Data items:
◆ ◆ ◆ ◆ ◆ ◆ ◆

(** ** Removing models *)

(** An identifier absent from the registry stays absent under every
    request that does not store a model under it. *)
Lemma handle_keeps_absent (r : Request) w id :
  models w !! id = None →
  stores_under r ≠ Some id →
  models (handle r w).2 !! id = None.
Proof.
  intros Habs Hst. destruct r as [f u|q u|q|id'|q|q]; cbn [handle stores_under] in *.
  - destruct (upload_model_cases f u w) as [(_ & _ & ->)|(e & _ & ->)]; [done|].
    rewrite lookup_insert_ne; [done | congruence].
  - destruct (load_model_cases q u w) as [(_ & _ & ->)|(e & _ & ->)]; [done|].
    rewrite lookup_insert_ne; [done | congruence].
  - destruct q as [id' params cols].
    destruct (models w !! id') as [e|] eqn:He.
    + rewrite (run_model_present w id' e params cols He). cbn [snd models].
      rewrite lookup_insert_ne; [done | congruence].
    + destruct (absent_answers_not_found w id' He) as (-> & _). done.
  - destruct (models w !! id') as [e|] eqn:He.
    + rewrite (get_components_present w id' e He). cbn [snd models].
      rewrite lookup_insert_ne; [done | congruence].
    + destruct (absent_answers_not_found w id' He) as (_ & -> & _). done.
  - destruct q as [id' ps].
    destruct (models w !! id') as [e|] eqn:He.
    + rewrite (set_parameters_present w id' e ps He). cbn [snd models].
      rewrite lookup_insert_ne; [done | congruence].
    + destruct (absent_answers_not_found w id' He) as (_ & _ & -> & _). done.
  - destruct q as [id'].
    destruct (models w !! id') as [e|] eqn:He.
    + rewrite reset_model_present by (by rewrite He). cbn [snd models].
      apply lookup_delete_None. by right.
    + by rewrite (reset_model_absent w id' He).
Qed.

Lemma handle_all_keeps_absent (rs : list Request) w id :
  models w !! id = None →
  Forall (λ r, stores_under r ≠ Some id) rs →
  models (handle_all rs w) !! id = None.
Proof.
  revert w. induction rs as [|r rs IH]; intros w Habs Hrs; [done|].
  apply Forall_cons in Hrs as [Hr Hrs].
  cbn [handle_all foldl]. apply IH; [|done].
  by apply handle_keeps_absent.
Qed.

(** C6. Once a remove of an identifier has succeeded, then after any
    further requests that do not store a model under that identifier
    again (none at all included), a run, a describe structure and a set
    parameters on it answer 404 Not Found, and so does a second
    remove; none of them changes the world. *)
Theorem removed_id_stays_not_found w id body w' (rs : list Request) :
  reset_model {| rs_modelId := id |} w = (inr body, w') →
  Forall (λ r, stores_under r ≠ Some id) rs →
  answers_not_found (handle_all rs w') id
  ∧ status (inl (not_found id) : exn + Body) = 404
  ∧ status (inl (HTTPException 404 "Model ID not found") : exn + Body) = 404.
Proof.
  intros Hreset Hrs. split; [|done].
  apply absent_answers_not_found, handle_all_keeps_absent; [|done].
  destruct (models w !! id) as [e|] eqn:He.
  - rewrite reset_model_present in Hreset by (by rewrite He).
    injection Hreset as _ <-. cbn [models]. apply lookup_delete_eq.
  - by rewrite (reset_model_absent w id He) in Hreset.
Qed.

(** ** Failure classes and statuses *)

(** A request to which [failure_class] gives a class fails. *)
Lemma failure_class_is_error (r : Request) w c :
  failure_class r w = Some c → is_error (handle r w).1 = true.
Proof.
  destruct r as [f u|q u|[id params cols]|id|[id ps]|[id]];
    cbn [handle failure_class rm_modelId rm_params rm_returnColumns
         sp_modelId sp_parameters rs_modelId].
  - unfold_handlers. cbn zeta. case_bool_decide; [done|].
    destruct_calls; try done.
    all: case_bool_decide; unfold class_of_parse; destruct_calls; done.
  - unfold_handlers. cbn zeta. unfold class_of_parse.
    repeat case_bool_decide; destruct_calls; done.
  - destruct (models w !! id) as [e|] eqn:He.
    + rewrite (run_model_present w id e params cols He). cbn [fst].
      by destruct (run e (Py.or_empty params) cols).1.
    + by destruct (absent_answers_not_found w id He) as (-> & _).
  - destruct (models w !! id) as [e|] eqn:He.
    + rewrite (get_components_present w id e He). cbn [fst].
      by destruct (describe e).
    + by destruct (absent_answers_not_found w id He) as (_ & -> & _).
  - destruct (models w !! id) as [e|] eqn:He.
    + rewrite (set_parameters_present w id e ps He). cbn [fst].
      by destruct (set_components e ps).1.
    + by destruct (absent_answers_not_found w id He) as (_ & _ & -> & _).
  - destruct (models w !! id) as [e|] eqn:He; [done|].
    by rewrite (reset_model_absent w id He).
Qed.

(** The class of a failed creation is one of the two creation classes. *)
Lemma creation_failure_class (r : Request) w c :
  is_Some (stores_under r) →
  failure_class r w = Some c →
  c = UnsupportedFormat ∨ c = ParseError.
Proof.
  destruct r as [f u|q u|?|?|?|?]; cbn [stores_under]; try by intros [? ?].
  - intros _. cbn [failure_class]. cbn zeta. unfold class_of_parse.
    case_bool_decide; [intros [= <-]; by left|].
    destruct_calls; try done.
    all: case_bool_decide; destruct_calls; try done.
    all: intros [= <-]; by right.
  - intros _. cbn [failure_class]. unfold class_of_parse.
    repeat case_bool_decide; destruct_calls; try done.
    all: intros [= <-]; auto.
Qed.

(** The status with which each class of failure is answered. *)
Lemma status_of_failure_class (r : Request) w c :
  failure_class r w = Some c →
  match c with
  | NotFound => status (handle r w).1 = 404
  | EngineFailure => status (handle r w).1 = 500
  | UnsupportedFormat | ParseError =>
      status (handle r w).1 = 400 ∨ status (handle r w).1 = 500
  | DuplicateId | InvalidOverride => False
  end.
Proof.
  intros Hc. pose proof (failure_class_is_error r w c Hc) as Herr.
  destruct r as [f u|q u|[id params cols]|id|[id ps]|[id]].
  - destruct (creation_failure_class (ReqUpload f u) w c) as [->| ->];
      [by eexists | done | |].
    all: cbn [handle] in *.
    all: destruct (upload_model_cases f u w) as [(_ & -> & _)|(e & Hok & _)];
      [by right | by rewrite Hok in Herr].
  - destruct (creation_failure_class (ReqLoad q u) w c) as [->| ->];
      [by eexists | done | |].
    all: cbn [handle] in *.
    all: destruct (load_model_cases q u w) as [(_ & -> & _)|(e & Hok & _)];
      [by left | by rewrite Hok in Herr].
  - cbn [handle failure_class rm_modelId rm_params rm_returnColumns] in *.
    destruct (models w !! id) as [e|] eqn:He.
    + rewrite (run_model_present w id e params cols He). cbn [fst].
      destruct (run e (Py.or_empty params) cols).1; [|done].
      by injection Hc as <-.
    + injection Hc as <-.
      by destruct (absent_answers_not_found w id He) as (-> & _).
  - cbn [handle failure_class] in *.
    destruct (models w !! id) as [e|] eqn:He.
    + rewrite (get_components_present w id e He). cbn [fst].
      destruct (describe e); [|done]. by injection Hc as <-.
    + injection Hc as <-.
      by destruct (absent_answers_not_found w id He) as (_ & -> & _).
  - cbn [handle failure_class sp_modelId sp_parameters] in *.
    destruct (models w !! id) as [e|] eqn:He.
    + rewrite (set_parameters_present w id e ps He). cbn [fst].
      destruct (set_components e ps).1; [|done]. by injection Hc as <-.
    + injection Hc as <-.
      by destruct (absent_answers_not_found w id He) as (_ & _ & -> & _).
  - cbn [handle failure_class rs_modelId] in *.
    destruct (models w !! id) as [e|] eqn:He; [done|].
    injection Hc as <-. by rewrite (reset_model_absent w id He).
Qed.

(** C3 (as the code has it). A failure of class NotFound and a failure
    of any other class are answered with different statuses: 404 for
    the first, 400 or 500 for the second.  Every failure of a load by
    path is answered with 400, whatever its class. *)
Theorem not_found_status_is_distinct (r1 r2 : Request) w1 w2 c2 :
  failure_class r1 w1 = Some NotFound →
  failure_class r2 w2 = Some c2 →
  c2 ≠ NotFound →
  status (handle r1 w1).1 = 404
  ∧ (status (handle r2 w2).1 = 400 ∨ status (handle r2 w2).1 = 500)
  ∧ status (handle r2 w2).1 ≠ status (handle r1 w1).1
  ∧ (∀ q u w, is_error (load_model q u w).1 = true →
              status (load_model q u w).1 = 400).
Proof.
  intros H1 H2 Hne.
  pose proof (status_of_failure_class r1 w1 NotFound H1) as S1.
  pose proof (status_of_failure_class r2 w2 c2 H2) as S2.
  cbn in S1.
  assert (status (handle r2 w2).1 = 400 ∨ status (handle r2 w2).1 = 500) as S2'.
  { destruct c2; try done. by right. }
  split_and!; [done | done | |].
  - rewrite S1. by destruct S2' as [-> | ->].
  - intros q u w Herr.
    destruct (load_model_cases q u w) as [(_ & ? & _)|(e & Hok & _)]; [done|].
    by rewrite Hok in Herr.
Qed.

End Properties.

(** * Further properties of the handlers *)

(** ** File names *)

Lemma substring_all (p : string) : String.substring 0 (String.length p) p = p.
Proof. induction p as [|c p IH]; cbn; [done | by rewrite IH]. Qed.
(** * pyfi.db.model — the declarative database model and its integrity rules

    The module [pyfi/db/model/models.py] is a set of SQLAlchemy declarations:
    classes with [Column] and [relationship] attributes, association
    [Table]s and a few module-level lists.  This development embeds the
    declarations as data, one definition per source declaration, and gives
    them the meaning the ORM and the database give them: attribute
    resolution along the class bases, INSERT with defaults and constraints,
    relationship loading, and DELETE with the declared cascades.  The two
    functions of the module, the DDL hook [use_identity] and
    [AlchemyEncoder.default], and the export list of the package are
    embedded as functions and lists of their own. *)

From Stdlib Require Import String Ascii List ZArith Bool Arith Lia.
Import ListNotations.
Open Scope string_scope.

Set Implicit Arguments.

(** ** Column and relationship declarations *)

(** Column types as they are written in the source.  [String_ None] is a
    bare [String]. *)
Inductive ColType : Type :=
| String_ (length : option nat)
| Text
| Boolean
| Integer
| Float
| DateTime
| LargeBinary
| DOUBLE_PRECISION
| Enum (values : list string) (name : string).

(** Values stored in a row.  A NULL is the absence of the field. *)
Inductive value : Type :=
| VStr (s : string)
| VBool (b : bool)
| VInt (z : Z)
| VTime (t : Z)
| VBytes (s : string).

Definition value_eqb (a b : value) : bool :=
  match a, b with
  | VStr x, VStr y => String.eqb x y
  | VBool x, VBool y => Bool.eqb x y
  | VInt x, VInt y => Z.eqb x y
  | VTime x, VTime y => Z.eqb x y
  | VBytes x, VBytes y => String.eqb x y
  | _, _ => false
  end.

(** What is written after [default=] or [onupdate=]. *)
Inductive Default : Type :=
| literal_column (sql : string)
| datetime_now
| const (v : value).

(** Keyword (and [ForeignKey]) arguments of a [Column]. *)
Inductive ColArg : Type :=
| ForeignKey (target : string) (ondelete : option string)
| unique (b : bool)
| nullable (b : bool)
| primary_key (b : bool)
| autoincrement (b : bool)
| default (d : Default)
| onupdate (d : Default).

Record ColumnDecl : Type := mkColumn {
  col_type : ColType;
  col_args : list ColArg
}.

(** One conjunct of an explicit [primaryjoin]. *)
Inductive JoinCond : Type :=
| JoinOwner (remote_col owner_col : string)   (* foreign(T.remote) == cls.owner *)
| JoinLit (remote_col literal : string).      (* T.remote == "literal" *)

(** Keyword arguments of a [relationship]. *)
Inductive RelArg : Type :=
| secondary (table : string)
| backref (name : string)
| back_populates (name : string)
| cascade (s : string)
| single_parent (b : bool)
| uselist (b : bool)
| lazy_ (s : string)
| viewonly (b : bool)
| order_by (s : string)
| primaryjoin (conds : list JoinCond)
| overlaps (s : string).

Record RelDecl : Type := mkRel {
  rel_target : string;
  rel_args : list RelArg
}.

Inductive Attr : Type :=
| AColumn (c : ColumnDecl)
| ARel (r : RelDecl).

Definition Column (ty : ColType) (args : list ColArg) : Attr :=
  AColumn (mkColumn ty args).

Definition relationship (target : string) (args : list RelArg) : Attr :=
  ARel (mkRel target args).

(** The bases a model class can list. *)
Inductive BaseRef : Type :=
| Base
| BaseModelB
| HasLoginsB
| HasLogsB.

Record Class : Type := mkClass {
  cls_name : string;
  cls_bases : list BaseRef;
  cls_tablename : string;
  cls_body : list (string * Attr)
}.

◆ ◆ ◆ ◆ ◆ ◆ ◆

» Task requirements
Will you return exactly the lines above from the one with "VBool (b : bool)" down to the one with "VInt y => Z.eqb x y", counting both as part of the range?

» Exercise output
| VBool (b : bool)
| VInt (z : Z)
| VTime (t : Z)
| VBytes (s : string).

Definition value_eqb (a b : value) : bool :=
  match a, b with
  | VStr x, VStr y => String.eqb x y
  | VBool x, VBool y => Bool.eqb x y
  | VInt x, VInt y => Z.eqb x y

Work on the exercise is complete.